EXERCISE REQUIREMENTS
Count the lines below that hold "there". Give the number without comment.

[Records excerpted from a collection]
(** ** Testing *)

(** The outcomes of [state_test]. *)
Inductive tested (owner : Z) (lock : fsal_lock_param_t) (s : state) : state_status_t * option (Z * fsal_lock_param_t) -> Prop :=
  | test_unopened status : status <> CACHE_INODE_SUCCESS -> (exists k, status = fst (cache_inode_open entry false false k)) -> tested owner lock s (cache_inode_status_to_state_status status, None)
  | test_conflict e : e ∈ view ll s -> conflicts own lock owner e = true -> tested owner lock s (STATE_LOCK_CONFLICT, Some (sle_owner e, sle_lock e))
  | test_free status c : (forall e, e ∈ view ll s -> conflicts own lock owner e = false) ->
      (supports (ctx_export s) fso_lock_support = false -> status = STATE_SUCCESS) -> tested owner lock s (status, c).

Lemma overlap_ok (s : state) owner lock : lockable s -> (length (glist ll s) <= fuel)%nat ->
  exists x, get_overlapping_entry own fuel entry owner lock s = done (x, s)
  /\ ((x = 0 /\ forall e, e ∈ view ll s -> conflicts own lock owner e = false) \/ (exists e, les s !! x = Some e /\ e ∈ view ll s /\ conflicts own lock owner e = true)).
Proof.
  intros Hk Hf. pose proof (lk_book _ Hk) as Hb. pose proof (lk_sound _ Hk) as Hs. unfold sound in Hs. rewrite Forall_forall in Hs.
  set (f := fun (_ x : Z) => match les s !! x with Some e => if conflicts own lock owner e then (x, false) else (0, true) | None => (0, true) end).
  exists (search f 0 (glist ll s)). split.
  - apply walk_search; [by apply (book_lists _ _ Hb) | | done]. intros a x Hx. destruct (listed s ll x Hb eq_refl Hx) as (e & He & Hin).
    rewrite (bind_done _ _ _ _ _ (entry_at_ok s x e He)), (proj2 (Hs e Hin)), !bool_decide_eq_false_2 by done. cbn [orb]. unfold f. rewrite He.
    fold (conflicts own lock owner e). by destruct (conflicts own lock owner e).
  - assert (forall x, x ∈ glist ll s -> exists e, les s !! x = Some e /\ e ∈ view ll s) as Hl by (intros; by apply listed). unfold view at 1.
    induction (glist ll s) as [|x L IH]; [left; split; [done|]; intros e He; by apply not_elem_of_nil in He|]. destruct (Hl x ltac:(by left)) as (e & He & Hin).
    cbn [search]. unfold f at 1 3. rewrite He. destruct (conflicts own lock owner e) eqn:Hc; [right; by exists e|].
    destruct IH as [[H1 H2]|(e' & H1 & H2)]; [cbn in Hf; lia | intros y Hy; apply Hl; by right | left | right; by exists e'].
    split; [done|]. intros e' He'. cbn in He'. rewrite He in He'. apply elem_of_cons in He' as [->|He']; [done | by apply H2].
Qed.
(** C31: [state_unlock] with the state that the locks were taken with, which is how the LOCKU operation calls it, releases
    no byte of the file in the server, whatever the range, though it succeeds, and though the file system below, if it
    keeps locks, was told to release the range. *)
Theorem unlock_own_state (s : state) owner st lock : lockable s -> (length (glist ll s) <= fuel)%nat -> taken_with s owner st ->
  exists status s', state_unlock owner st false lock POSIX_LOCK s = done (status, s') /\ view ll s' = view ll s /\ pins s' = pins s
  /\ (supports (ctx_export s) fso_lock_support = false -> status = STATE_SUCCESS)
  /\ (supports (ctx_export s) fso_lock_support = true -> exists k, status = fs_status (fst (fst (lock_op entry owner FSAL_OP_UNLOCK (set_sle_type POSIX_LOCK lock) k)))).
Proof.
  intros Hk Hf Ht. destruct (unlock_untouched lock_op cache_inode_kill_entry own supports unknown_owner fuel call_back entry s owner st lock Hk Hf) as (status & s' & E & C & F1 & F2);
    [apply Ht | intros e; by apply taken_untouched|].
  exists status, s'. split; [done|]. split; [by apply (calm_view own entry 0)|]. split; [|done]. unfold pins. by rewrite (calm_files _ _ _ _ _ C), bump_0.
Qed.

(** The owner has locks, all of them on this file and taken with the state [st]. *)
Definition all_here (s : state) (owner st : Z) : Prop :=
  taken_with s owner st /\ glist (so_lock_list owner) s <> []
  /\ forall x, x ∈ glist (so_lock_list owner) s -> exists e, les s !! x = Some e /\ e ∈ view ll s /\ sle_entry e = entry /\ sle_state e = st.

--

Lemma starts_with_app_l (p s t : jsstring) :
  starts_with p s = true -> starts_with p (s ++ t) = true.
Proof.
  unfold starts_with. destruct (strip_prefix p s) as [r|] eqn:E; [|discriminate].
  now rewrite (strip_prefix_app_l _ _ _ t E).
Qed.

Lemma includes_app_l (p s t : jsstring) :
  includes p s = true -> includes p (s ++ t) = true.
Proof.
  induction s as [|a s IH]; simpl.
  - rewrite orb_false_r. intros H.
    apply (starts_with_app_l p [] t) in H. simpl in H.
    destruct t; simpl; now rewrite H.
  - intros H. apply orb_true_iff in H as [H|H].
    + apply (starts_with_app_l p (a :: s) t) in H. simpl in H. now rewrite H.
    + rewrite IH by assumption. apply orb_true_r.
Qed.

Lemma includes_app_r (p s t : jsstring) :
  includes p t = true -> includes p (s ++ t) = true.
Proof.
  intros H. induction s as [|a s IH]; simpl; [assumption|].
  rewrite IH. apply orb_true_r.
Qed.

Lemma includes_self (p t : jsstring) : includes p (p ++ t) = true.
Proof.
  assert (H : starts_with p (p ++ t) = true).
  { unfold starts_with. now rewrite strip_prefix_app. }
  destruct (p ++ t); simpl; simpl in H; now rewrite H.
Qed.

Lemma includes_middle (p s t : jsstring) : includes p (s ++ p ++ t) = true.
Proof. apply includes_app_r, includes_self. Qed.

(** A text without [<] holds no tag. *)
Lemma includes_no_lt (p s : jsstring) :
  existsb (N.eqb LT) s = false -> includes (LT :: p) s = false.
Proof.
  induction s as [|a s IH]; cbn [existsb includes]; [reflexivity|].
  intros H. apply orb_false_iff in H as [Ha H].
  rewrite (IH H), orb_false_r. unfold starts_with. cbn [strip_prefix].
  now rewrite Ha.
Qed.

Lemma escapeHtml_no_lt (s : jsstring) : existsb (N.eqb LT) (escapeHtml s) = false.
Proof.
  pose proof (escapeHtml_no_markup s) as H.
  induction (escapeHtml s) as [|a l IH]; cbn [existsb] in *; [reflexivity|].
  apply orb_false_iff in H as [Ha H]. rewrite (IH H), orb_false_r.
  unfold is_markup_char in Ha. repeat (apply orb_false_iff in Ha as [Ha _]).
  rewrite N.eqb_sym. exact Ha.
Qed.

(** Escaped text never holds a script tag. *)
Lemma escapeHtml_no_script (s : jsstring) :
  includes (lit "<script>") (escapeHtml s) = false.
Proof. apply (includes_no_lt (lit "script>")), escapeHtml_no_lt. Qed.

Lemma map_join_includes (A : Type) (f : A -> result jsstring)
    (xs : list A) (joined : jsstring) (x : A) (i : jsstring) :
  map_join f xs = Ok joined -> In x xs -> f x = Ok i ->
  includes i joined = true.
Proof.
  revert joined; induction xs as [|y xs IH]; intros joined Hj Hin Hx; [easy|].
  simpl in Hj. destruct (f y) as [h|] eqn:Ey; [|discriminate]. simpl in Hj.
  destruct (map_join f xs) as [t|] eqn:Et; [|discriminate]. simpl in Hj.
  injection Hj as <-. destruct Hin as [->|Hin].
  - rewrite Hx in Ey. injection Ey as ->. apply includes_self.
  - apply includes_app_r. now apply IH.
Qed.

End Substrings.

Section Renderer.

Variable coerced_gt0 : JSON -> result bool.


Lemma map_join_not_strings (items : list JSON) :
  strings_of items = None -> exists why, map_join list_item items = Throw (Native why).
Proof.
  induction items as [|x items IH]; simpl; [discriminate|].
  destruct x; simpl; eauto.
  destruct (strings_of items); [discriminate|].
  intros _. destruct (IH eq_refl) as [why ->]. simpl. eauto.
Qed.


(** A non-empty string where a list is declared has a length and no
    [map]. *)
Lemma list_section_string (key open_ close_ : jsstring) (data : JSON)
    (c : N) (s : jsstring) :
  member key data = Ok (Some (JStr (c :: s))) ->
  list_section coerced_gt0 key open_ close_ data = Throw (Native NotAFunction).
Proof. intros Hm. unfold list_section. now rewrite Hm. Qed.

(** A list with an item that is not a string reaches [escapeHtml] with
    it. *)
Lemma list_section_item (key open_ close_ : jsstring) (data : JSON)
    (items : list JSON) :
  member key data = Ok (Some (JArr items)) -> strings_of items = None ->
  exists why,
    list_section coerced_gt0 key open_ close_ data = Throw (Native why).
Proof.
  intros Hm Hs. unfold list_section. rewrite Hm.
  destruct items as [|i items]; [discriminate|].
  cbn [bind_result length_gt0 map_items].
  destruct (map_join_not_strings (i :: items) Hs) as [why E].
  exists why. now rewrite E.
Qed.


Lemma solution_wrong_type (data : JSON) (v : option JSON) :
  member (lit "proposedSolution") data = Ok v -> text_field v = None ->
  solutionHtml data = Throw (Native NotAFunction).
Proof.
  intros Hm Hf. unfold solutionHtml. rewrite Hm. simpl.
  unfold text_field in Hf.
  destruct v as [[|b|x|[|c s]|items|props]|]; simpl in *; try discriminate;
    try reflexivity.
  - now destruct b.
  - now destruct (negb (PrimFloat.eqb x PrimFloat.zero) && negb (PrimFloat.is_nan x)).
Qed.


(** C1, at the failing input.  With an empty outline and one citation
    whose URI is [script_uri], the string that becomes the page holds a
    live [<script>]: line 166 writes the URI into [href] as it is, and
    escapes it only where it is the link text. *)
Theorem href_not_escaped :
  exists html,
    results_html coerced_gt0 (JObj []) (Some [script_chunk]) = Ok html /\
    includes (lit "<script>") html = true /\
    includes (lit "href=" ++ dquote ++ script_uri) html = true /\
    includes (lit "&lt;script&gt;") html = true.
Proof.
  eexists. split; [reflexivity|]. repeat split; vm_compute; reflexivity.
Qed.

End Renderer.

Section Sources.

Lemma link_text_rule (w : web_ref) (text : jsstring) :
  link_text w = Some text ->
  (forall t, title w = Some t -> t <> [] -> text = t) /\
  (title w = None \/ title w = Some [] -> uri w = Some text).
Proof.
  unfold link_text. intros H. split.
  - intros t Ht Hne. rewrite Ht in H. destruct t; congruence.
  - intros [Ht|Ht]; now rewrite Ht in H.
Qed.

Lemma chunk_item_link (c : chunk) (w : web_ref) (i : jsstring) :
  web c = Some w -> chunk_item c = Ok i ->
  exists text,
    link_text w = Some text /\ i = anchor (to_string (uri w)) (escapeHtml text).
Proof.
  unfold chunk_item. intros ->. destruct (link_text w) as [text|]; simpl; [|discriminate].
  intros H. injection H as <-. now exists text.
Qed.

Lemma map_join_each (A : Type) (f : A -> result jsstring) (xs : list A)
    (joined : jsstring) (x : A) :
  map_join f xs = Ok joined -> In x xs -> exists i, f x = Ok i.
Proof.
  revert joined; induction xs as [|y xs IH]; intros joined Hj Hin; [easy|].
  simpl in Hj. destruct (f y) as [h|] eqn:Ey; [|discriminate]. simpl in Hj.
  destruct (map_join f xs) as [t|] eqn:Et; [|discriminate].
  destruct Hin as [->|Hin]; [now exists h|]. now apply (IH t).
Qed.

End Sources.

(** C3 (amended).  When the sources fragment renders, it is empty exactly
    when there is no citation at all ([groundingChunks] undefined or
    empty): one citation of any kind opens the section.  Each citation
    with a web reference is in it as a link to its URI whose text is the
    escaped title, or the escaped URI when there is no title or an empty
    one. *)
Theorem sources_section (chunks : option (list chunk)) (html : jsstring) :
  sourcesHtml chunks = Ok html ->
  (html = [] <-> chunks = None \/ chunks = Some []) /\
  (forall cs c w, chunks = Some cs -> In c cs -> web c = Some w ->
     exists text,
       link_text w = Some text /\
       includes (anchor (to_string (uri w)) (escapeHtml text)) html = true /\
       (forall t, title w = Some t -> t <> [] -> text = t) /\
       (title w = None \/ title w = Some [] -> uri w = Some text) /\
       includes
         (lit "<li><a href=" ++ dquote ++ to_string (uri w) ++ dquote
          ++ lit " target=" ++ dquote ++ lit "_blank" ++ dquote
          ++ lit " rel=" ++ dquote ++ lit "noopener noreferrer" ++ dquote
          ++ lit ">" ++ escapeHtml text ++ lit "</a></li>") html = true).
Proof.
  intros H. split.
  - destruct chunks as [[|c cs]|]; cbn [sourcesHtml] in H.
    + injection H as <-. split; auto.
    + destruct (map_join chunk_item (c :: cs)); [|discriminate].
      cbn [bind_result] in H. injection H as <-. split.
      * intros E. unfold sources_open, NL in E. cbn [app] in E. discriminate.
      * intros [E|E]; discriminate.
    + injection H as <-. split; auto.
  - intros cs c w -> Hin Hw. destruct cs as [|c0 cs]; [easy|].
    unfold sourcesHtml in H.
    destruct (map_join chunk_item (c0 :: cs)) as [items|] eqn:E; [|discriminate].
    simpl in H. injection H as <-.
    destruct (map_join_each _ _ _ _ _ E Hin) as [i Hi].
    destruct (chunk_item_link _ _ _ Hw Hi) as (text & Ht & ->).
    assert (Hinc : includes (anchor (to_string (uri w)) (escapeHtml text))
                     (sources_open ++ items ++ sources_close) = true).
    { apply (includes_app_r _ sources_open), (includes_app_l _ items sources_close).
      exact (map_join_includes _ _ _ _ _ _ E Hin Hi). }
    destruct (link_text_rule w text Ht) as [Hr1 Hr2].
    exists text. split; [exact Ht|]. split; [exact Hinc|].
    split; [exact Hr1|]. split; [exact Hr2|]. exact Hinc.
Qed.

REPLY TO THE EXERCISE
2